▶ [THE PROBLEM] Please print only the top portion of the entries below, ending with the line that contains "(c : option", exactly as written.

[Collected data]
● ● ● ● ● ● ●
(** [try { body } catch (error) { handler }] *)
Definition try_catch {W A} (body : Js W A) (handler : JsValue -> Js W A) : Js W A := fun s =>
  match body s with
  | (Normal a, s') => (Normal a, s')
  | (Throw e, s') => handler e s'
  end.

Declare Scope js_scope.
Delimit Scope js_scope with js.
Notation "'let*' x := c 'in' k" := (bind c (fun x => k))
  (at level 10, x name, c at level 100, k at level 200, only parsing) : js_scope.
Local Open Scope js_scope.

Definition emit {W} (ev : Event) : Js W unit := fun s =>
  (Normal tt, {| connection := connection s; world := world s; trace := trace s ++ [ev] |}).

Definition get_connection {W} : Js W (option Inst) := fun s => (Normal (connection s), s).

Definition set_connection {W} (c : option Inst) : Js W unit := fun s =>
  (Normal tt, {| connection := c; world := world s; trace := trace s |}).

(** An awaited call into the world. *)
Definition await {W A} (op : W -> (JsValue + A) * W) : Js W A := fun s =>
  let (r, w) := op (world s) in
  let s' := {| connection := connection s; world := w; trace := trace s |} in
  match r with
  | inr a => (Normal a, s')
  | inl e => (Throw e, s')
  end.

(** Calling a callback: the call is observed, then it returns or throws. *)
Definition invoke {W A} (record : nat -> A -> Event) (cb : Callback A) (args : A) : Js W unit :=
  let* _ := emit (record (cb_id cb) args) in
  match cb_throws cb args with
  | None => ret tt
  | Some e => throw e
  end.

(** [cb?.(args)] *)
Definition invoke_opt {W A} (record : nat -> A -> Event) (cb : option (Callback A)) (args : A) : Js W unit :=
  match cb with
  | Some f => invoke record f args
  | None => ret tt
  end.

Definition connect_cb_event (id : nat) (args : JsValue * ClientArg) : Event :=
  EvConnectCb id (fst args) (snd args).
Definition query_cb_event (id : nat) (args : JsValue * JsValue) : Event :=
  EvQueryCb id (fst args) (snd args).
Definition end_cb_event (id : nat) (error : JsValue) : Event :=
  EvEndCb id error.

(** The second argument of [query]: a function ([typeof ... ===
    'function']) or anything else (the parameter array, or [undefined]
    when left out). *)
Inductive ParamsOrCb : Type :=
| IsFunction (f : QueryCallback)
| NotFunction (params : JsValue).

(** ** The pool class of [getPool] (lines 33-126) *)

Section Pool.
Context {W : Type}.
Variable env : Collaborators W.
(** The argument of [getPool], shared by every handle of the class. *)
Variable pgliteOptions : option PGliteOptions.

(** The calls into the collaborators, each one observed in the trace. *)
Definition create (options : PGliteOptions) : Js W Inst := fun s =>
  let (r, w) := pglite_create env options (world s) in
  let s' := {| connection := connection s; world := w;
               trace := trace s ++ [EvCreate options (match r with inr i => Some i | inl _ => None end)] |} in
  match r with
  | inr i => (Normal i, s')
  | inl e => (Throw e, s')
  end.

Definition parse (sql : string) : Js W (list JsValue) :=
  let* _ := emit (EvParse sql) in
  match parseQuerySync env sql with
  | inr stmts => ret stmts
  | inl e => throw e
  end.

Definition engine_query (conn : Inst) (sql : string) (params : JsValue) : Js W JsValue :=
  let* _ := emit (EvQuery conn sql params) in
  await (pglite_query env conn sql params).

Definition engine_exec (conn : Inst) (sql : string) : Js W (list JsValue) :=
  let* _ := emit (EvExec conn sql) in
  await (pglite_exec env conn sql).

Definition engine_close (conn : Inst) : Js W unit :=
  let* _ := emit (EvClose conn) in
  await (pglite_close env conn).

(** [connect] (lines 37-63). *)
Definition connect (callback : ConnectCallback) : Js W unit :=
  let* conn := get_connection in
  match conn with
  | Some _ => invoke connect_cb_event callback (JNull, ClientThis)
  | None =>
      try_catch
        (let* created := create (create_options pgliteOptions) in
         let* _ := set_connection (Some created) in
         invoke connect_cb_event callback (JNull, ClientThis))
        (fun error => invoke connect_cb_event callback (error, ClientNull))
  end.

Definition not_initialized : JsValue :=
  JError "expected connection to be initialized, did you call DataSource.initialize()?".

(** [parsedSqlQuery?.stmts?.[0]?.stmt?.Kind], tested for truth. *)
Definition first_stmt_has (kind : string) (stmts : list JsValue) : bool :=
  truthy (opt_get kind (opt_get "stmt" (index 0 stmts))).

(** The [if]/[else if] chain of lines 98-107; [command] starts out
    [undefined]. *)
Definition infer_command (stmts : list JsValue) : JsValue :=
  if first_stmt_has "UpdateStmt" stmts then JStr "UPDATE"
  else if first_stmt_has "DeleteStmt" stmts then JStr "DELETE"
  else if first_stmt_has "InsertStmt" stmts then JStr "INSERT"
  else if first_stmt_has "SelectStmt" stmts then JStr "SELECT"
  else JUndefined.

(** The object literal of line 90. *)
Definition exec_result (res : JsValue) : JsValue :=
  JObj [ ("rows", coalesce (opt_get "rows" res) (JArr []));
         ("fields", coalesce (opt_get "fields" res) (JArr []));
         ("rowCount", coalesce (opt_get "affectedRows" res) JNull) ].

(** The object literal of line 110. *)
Definition query_result (results command : JsValue) : JsValue :=
  JObj [ ("rows", coalesce (opt_get "rows" results) (JArr []));
         ("fields", coalesce (opt_get "fields" results) (JArr []));
         ("rowCount", coalesce (opt_get "affectedRows" results) JNull);
         ("command", command) ].

(** [query] (lines 67-115). *)
Definition query (sqlQuery : string) (paramsOrCb : ParamsOrCb) (cb : option QueryCallback)
  : Js W JsValue :=
  let* conn := get_connection in
  match conn with
  | None => throw not_initialized
  | Some connection =>
      let queryCb := match paramsOrCb with IsFunction f => Some f | NotFunction _ => cb end in
      let queryParams := match paramsOrCb with IsFunction _ => JUndefined | NotFunction p => p end in
      let* stmts := parse sqlQuery in
      if (1 <? length stmts)%nat then
        try_catch
          (let* results := engine_exec connection sqlQuery in
           let res := index 0 results in
           let* _ := invoke_opt query_cb_event cb (JNull, res) in
           ret (exec_result res))
          (fun error =>
             let* _ := invoke_opt query_cb_event cb (error, JNull) in
             throw error)
      else
        try_catch
          (let* results := engine_query connection sqlQuery queryParams in
           let command := infer_command stmts in
           let* _ := invoke_opt query_cb_event queryCb (JNull, results) in
           ret (query_result results command))
          (fun error =>
             let* _ := invoke_opt query_cb_event queryCb (error, JNull) in
             throw error)
  end.

(** [end] (lines 117-125):
    [this.connection?.close().then(...).catch(error => cb(error))].
    Without a connection the optional chain stops at once and nothing
    else is evaluated.  A [Throw] completion is a rejection nobody
    handles ([end] itself has returned already). *)
Definition end_ (cb : EndCallback) : Js W unit :=
  let* conn := get_connection in
  match conn with
  | None => ret tt
  | Some connection =>
      try_catch
        (let* _ := engine_close connection in
         let* _ := set_connection None in
         invoke end_cb_event cb JNull)
        (fun error => invoke end_cb_event cb error)
  end.

(** A run of [connect] calls, each one issued after the one before it
    has completed. *)
Fixpoint connect_all (callbacks : list ConnectCallback) (s : State W) : State W :=
  match callbacks with
  | [] => s
  | callback :: rest => connect_all rest (snd (connect callback s))
  end.

End Pool.

(** ** Vocabulary of the statements *)

(** A callback that never throws. *)
Definition quiet {A} (cb : Callback A) : Prop :=
  forall args, cb_throws cb args = None.

Definition quiet_opt {A} (cb : option (Callback A)) : Prop :=
  forall f, cb = Some f -> quiet f.

(** The callback of a [query] call, by the call shapes of the facade:
    the second argument when it is a function, else the third. *)
Definition supplied_callback (paramsOrCb : ParamsOrCb) (cb : option QueryCallback)
  : option QueryCallback :=
  match paramsOrCb with
  | IsFunction f => Some f
  | NotFunction _ => cb
  end.

(** What a call added to the trace. *)
Definition events_since {W} (before after : State W) : list Event :=
  drop (length (trace before)) (trace after).

(** The calls of [query] callbacks among some events: who was called,
    with which [(error, results)]. *)
Definition query_callbacks (events : list Event) : list (nat * (JsValue * JsValue)) :=
  flat_map (fun ev => match ev with
                      | EvQueryCb id error results => [(id, (error, results))]
                      | _ => []
                      end) events.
● ● ● ● ● ● ●
▶ [FINISHED TASK]
(** [try { body } catch (error) { handler }] *)
Definition try_catch {W A} (body : Js W A) (handler : JsValue -> Js W A) : Js W A := fun s =>
  match body s with
  | (Normal a, s') => (Normal a, s')
  | (Throw e, s') => handler e s'
  end.

Declare Scope js_scope.
Delimit Scope js_scope with js.
Notation "'let*' x := c 'in' k" := (bind c (fun x => k))
  (at level 10, x name, c at level 100, k at level 200, only parsing) : js_scope.
Local Open Scope js_scope.

Definition emit {W} (ev : Event) : Js W unit := fun s =>
  (Normal tt, {| connection := connection s; world := world s; trace := trace s ++ [ev] |}).

Definition get_connection {W} : Js W (option Inst) := fun s => (Normal (connection s), s).

Definition set_connection {W} (c : option Inst) : Js W unit := fun s =>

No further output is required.